Exercise => Repeat, exactly as written, the lines of the records below from the first through the line with "formatting), with the", but none past it.

Collected data =>
---+---
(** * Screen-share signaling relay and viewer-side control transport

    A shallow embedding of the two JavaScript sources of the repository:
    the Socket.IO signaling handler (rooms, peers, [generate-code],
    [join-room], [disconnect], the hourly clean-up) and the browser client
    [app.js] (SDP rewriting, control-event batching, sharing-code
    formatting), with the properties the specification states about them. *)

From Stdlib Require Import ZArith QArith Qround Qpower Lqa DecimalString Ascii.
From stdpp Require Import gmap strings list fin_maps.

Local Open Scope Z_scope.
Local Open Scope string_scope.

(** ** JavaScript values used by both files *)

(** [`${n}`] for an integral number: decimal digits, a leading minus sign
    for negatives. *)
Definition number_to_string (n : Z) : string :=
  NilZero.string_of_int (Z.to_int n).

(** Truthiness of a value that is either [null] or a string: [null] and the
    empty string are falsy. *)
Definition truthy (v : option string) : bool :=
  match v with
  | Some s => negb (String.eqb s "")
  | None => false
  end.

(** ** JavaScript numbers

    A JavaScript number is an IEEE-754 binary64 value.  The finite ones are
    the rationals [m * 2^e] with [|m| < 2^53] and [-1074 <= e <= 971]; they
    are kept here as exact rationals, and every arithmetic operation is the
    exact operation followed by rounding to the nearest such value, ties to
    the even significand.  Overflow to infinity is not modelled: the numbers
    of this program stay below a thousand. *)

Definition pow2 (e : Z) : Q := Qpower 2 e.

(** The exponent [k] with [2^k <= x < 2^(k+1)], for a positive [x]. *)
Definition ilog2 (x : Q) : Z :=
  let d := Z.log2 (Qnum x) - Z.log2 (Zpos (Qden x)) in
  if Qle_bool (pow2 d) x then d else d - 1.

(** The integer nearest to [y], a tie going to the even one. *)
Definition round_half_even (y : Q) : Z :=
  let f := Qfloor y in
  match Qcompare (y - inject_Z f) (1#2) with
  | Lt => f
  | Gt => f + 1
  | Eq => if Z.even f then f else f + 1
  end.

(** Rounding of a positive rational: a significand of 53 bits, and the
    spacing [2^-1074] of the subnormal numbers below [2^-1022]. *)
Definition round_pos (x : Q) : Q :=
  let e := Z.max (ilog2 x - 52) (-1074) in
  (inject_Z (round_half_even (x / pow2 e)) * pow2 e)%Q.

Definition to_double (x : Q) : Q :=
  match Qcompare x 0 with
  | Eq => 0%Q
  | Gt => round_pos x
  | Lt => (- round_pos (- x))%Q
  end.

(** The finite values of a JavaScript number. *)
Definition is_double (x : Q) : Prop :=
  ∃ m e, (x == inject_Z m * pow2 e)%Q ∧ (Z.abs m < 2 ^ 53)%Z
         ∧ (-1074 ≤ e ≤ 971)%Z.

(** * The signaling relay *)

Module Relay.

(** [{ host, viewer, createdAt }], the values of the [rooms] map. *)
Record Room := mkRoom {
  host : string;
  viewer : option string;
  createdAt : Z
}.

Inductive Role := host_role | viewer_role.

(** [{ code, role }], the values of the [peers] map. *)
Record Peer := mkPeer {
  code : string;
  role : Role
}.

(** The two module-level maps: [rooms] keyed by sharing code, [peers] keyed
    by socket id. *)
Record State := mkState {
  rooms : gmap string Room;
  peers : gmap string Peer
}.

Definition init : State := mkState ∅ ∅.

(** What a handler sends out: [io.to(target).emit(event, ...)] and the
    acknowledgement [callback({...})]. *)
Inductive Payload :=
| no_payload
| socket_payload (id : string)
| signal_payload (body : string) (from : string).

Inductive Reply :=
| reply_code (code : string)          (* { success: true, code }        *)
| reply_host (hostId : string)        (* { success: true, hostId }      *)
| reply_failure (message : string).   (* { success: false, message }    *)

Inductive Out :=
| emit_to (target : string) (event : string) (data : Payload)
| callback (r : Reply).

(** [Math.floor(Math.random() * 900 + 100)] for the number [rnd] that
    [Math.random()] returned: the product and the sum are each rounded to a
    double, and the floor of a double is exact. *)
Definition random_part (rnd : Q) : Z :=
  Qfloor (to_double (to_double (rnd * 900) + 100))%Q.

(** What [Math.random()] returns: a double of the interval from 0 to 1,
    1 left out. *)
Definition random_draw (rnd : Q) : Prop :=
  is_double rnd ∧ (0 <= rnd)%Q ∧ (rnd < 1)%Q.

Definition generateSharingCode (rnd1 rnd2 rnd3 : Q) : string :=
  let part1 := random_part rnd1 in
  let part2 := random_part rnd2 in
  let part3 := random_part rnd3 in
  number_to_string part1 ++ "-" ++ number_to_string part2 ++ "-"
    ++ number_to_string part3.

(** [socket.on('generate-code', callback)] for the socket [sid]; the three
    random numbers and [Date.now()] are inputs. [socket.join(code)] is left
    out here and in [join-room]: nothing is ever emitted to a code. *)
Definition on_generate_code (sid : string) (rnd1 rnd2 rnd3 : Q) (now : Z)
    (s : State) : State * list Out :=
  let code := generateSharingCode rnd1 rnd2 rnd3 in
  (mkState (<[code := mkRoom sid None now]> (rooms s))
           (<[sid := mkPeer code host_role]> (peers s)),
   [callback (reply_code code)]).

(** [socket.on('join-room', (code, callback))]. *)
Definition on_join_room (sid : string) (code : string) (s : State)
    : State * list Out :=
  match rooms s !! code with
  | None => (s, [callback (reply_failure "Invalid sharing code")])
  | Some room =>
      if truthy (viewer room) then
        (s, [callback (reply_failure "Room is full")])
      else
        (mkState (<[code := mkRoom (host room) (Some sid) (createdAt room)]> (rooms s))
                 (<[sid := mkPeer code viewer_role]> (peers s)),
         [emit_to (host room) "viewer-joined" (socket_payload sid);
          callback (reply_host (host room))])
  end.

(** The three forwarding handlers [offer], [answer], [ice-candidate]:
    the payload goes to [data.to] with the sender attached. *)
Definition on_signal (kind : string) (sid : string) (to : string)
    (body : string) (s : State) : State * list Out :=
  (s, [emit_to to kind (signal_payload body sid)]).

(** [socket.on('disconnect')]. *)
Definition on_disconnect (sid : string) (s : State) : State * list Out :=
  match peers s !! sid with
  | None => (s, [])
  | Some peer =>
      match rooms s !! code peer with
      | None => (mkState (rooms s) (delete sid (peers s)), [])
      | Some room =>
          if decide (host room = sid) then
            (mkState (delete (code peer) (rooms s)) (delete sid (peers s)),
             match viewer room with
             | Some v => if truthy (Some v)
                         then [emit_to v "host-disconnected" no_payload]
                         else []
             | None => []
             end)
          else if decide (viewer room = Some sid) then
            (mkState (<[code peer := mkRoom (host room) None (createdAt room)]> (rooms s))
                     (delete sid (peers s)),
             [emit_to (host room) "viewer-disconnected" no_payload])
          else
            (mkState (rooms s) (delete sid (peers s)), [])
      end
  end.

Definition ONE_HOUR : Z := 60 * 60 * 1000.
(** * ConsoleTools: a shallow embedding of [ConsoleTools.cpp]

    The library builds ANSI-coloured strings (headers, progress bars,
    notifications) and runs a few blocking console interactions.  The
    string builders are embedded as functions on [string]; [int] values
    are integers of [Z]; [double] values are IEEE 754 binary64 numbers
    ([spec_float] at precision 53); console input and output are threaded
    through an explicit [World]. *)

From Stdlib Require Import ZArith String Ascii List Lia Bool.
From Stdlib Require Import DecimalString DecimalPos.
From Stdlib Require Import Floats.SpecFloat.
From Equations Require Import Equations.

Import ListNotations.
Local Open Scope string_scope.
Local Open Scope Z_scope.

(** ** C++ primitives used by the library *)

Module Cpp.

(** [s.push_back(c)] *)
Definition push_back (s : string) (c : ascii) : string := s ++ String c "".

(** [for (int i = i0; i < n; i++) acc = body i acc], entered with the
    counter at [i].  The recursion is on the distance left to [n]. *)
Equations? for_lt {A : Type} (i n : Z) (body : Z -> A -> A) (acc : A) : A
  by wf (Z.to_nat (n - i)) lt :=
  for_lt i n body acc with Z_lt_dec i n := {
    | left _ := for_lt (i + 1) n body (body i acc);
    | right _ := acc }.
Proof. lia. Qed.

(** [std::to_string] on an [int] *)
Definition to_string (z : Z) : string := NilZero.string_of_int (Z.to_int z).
---+---
Exercise result =>
(** * Screen-share signaling relay and viewer-side control transport

    A shallow embedding of the two JavaScript sources of the repository:
    the Socket.IO signaling handler (rooms, peers, [generate-code],
    [join-room], [disconnect], the hourly clean-up) and the browser client
    [app.js] (SDP rewriting, control-event batching, sharing-code
    formatting), with the properties the specification states about them. *)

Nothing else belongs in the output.